(Data excerpts)
========
(* ===== verification/MysqlSpec.v ===== *)
(** The connection pool: what clients that release only what they hold see,
    and what happens to the others; the statements. *)
From stdpp Require Import relations.
From S2P Require Import Prelude CString Posix Rsa Mysql.

(** ** The pool *)

(** The connections whose flag is set. *)
Definition taken (cs fl : list Z) : list Z := omap (λ '(c, f), if f =? 0 then None else Some c) (zip cs fl).

(** The invariant, for the connections [cs] and those that clients [held]. *)
Record pool_inv (cs : list Z) (p : conpool) (held : list Z) : Prop := {
  pool_size : size p = MAX_CONNECTIONS;
  pool_cons : cons p = Some <$> cs;
  pool_length : length cs = 10%nat;
  pool_flags : length (flag p) = 10%nat;
  pool_held : held ≡ₚ taken cs (flag p);
  pool_busy : busy p = Z.of_nat (length held)
}.

Lemma taken_length cs fl : (length (taken cs fl) ≤ length fl)%nat.
Proof.
  unfold taken. revert fl. induction cs as [|c cs IH]; intros [|f fl]; cbn; [lia..|]. specialize (IH fl).
  destruct (f =? 0); cbn; lia.
Qed.

Lemma taken_set cs fl i c :
  length cs = length fl → cs !! i = Some c → fl !! i = Some 0 → taken cs (<[i := 1]> fl) ≡ₚ c :: taken cs fl.
Proof.
  revert fl i. induction cs as [|d cs IH]; intros [|f fl] [|i] Hl Hc Hf; try done; cbn in *.
  - injection Hc as ->. injection Hf as ->. done.
  - unfold taken in *. cbn. specialize (IH fl i ltac:(lia) Hc Hf). destruct (f =? 0); [done|]. rewrite IH. constructor.
Qed.

Lemma taken_full cs fl : length cs = length fl → (∀ i f, fl !! i = Some f → f ≠ 0) → taken cs fl = cs.
Proof.
  revert fl. induction cs as [|c cs IH]; intros [|f fl] Hl Hf; try done. unfold taken in *. cbn.
  destruct (Z.eqb_spec f 0) as [->|]; [by destruct (Hf 0%nat 0)|]. f_equal. apply IH; [cbn in Hl; lia|].
  intros i g Hg. by apply (Hf (S i)).
Qed.

(** A flag that is cleared was set. *)
Lemma taken_clear cs fl i c :
  length cs = length fl → NoDup cs → cs !! i = Some c → c ∈ taken cs fl → taken cs fl ≡ₚ c :: taken cs (<[i := 0]> fl).
Proof.
  revert fl i. induction cs as [|d cs IH]; intros [|f fl] [|i] Hl Hn Hc Hin; try done; apply NoDup_cons in Hn as [Hd Hn];
    unfold taken in *; cbn in *.
  - injection Hc as ->. destruct (f =? 0); [|done]. exfalso. apply list_elem_of_omap in Hin as ([x g] & Hx & Hg).
    apply elem_of_zip_l in Hx. destruct (g =? 0); [done|]. by injection Hg as ->.
  - assert (d ≠ c) by (intros ->; apply Hd; by apply list_elem_of_lookup_2 in Hc).
    destruct (f =? 0); [by apply IH; [lia|..]|]. apply elem_of_cons in Hin as [->|Hin]; [done|].
    rewrite (IH fl i) by (done || lia). constructor.
Qed.

(** The first idle connection. *)
Lemma get_con_spec cs p held :
  pool_inv cs p held →
  (∃ i c fl, flag p !! i = Some 0 ∧ (∀ j f, (j < i)%nat → flag p !! j = Some f → f ≠ 0) ∧ cs !! i = Some c ∧
    fl = <[i := 1]> (flag p) ∧ get_con p = Ok (mkPool (size p) (busy p + 1) fl (cons p), c) ∧ pool_inv cs (mkPool (size p) (busy p + 1) fl (cons p)) (c :: held)) ∨
  (get_con p = Ok (p, 0) ∧ held ≡ₚ cs).
Proof.
  intros [Hs Hc Lc Lf Hh Hb]. pose proof (taken_length cs (flag p)) as Ht. rewrite <- Hh, Lf in Ht. unfold get_con. rewrite Hs.
  destruct (list_find (λ f, f = 0) (flag p)) as [[i f]|] eqn:E.
  - apply list_find_Some in E as (Ei & -> & Hlt). pose proof (lookup_lt_Some _ _ _ Ei) as Hi.
    destruct (lookup_lt_is_Some_2 cs i) as [c Hci]; [lia|]. left. exists i, c, (<[i := 1]> (flag p)).
    split; [done|]. split; [intros j f Hj Hf; by apply (Hlt j)|]. split; [done|]. split; [done|]. split.
    + rewrite (for_ret_stop _ 0 (Z.of_nat i) (mkPool MAX_CONNECTIONS (busy p + 1) (<[i := 1]> (flag p)) (cons p), c)).
      * done.
      * unfold MAX_CONNECTIONS. lia.
      * intros j Hj. destruct (lookup_lt_is_Some_2 (flag p) (Z.to_nat j)) as [f Hf]; [lia|].
        rewrite (load_ok _ _ f), bind_ok by (done || lia). pose proof (Hlt _ _ Hf ltac:(lia)). by destruct (Z.eqb_spec f 0).
      * rewrite (load_ok _ _ 0), bind_ok by (lia || by rewrite Nat2Z.id). cbn [Z.eqb].
        rewrite Hc, (load_init_ok _ _ c), bind_ok by (lia || by rewrite Nat2Z.id, list_lookup_fmap, Hci).
        rewrite store_ok, bind_ok, Nat2Z.id, chk_int_ok, bind_ok by (unfold INT_MIN, INT_MAX; lia). done.
    + rewrite <- Hs. split; cbn; try done; [by rewrite length_insert| |lia]. by rewrite taken_set, Hh by (congruence || done).
  - right. apply list_find_None in E. split.
    + rewrite for_ret_end; [done|]. intros j Hj. unfold MAX_CONNECTIONS in Hj.
      destruct (lookup_lt_is_Some_2 (flag p) (Z.to_nat j)) as [f Hf]; [lia|].
      rewrite (load_ok _ _ f), bind_ok by (done || lia). pose proof (proj1 (Forall_lookup _ _) E _ _ Hf). by destruct (Z.eqb_spec f 0).
    + rewrite Hh, taken_full; [done|congruence|]. intros i f Hf. by apply (proj1 (Forall_lookup _ _) E _ _ Hf).
Qed.

Lemma release_found cs p i c :
  size p = MAX_CONNECTIONS → cons p = Some <$> cs → length cs = 10%nat → length (flag p) = 10%nat → NoDup cs → cs !! i = Some c →
  -10 ≤ busy p ≤ 10 → release_con p c = Ok (mkPool (size p) (busy p - 1) (<[i := 0]> (flag p)) (cons p)).
Proof.
  intros Hs Hc Lc Lf Hn Hi Hb. unfold release_con. rewrite Hs. pose proof (lookup_lt_Some _ _ _ Hi).
  rewrite (for_ret_stop _ 0 (Z.of_nat i) (mkPool MAX_CONNECTIONS (busy p - 1) (<[i := 0]> (flag p)) (cons p))); [done|unfold MAX_CONNECTIONS; lia| |].
  - intros j Hj. destruct (lookup_lt_is_Some_2 cs (Z.to_nat j)) as [d Hd]; [lia|].
    rewrite Hc, (load_init_ok _ _ d), bind_ok by (lia || by rewrite list_lookup_fmap, Hd).
    destruct (Z.eqb_spec c d) as [->|]; [|done]. pose proof (NoDup_lookup _ _ _ _ Hn Hd Hi). lia.
  - rewrite Hc, (load_init_ok _ _ c), bind_ok, Z.eqb_refl by (lia || by rewrite Nat2Z.id, list_lookup_fmap, Hi).
    rewrite store_ok, bind_ok, Nat2Z.id, chk_int_ok, bind_ok by (unfold INT_MIN, INT_MAX; lia). done.
Qed.

Lemma release_other cs p c :
  size p = MAX_CONNECTIONS → cons p = Some <$> cs → length cs = 10%nat → c ∉ cs → release_con p c = Ok p.
Proof.
  intros Hs Hc Lc Hn. unfold release_con. rewrite Hs, for_ret_end; [done|]. intros j Hj. unfold MAX_CONNECTIONS in Hj.
  destruct (lookup_lt_is_Some_2 cs (Z.to_nat j)) as [d Hd]; [lia|].
  rewrite Hc, (load_init_ok _ _ d), bind_ok by (lia || by rewrite list_lookup_fmap, Hd).
  destruct (Z.eqb_spec c d) as [->|]; [|done]. by apply list_elem_of_lookup_2 in Hd.
Qed.

(** Clients that take connections and release those that they hold. *)
Inductive pool_step : conpool * list Z → conpool * list Z → Prop :=
| get_step p p' c held : get_con p = Ok (p', c) → c ≠ 0 → pool_step (p, held) (p', c :: held)
| none_step p p' held : get_con p = Ok (p', 0) → pool_step (p, held) (p', held)
| release_step p p' c l1 l2 : release_con p c = Ok p' → pool_step (p, l1 ++ c :: l2) (p', l1 ++ l2).

Lemma pool_step_inv cs s s' :
  NoDup cs → (0 : Z) ∉ cs → pool_inv cs s.1 s.2 → pool_step s s' → pool_inv cs s'.1 s'.2.
Proof.
  intros Hn H0 Hi Hstep. destruct Hstep as [p p' c held E Hc|p p' held E|p p' c l1 l2 E]; cbn in *.
  - destruct (get_con_spec cs p held Hi) as [(i & c' & fl & _ & _ & _ & _ & E' & Hi')|[E' _]]; rewrite E in E'; [|by simplify_eq].
    by simplify_eq.
  - destruct (get_con_spec cs p held Hi) as [(i & c' & fl & _ & _ & Hc & _ & E' & Hi')|[E' _]]; rewrite E in E'; simplify_eq; [|done].
    by apply list_elem_of_lookup_2 in Hc.
  - pose proof Hi as [Hs Hcs Lc Lf Hh Hb]. assert (Hin : c ∈ taken cs (flag p)) by (rewrite <- Hh; set_solver).
    assert (Hin' : c ∈ cs).
    { unfold taken in Hin. apply list_elem_of_omap in Hin as ([x g] & Hx & Hg). apply elem_of_zip_l in Hx.
      destruct (g =? 0); [done|]. by injection Hg as ->. }
    apply list_elem_of_lookup in Hin' as [i Hi']. pose proof (taken_length cs (flag p)) as Ht. rewrite <- Hh, length_app in Ht. cbn [length] in Ht.
    rewrite length_app in Hb. cbn [length] in Hb.
    rewrite (release_found cs p i c) in E by (done || lia). injection E as <-.
    split; cbn; try done; [by rewrite length_insert| |rewrite length_app; lia].
    rewrite (taken_clear cs (flag p) i c) in Hh by (congruence || done). rewrite <- Permutation_middle in Hh. by apply Permutation_cons_inv in Hh.
Qed.

(** A library that makes the connections [cs]. *)
Definition serves (db : Z → Z * Z) (cs : list Z) : Prop :=
  length cs = 10%nat ∧ NoDup cs ∧ ((0 : Z) ∉ cs) ∧ ∀ i c, cs !! i = Some c → ∃ ret, ret ≠ 0 ∧ db (Z.of_nat i) = (c, ret).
========
▶ _TASK BRIEF_
Reproduce exactly the section above that begins at the line containing "destruct (Z.eqb_spec f 0) as" and ends at the line containing "destruct (f =? 0); [by", leaving out all other lines.

▶ _RESULT BELOW_
  destruct (Z.eqb_spec f 0) as [->|]; [by destruct (Hf 0%nat 0)|]. f_equal. apply IH; [cbn in Hl; lia|].
  intros i g Hg. by apply (Hf (S i)).
Qed.

(** A flag that is cleared was set. *)
Lemma taken_clear cs fl i c :
  length cs = length fl → NoDup cs → cs !! i = Some c → c ∈ taken cs fl → taken cs fl ≡ₚ c :: taken cs (<[i := 0]> fl).
Proof.
  revert fl i. induction cs as [|d cs IH]; intros [|f fl] [|i] Hl Hn Hc Hin; try done; apply NoDup_cons in Hn as [Hd Hn];
    unfold taken in *; cbn in *.
  - injection Hc as ->. destruct (f =? 0); [|done]. exfalso. apply list_elem_of_omap in Hin as ([x g] & Hx & Hg).
    apply elem_of_zip_l in Hx. destruct (g =? 0); [done|]. by injection Hg as ->.
  - assert (d ≠ c) by (intros ->; apply Hd; by apply list_elem_of_lookup_2 in Hc).
    destruct (f =? 0); [by apply IH; [lia|..]|]. apply elem_of_cons in Hin as [->|Hin]; [done|].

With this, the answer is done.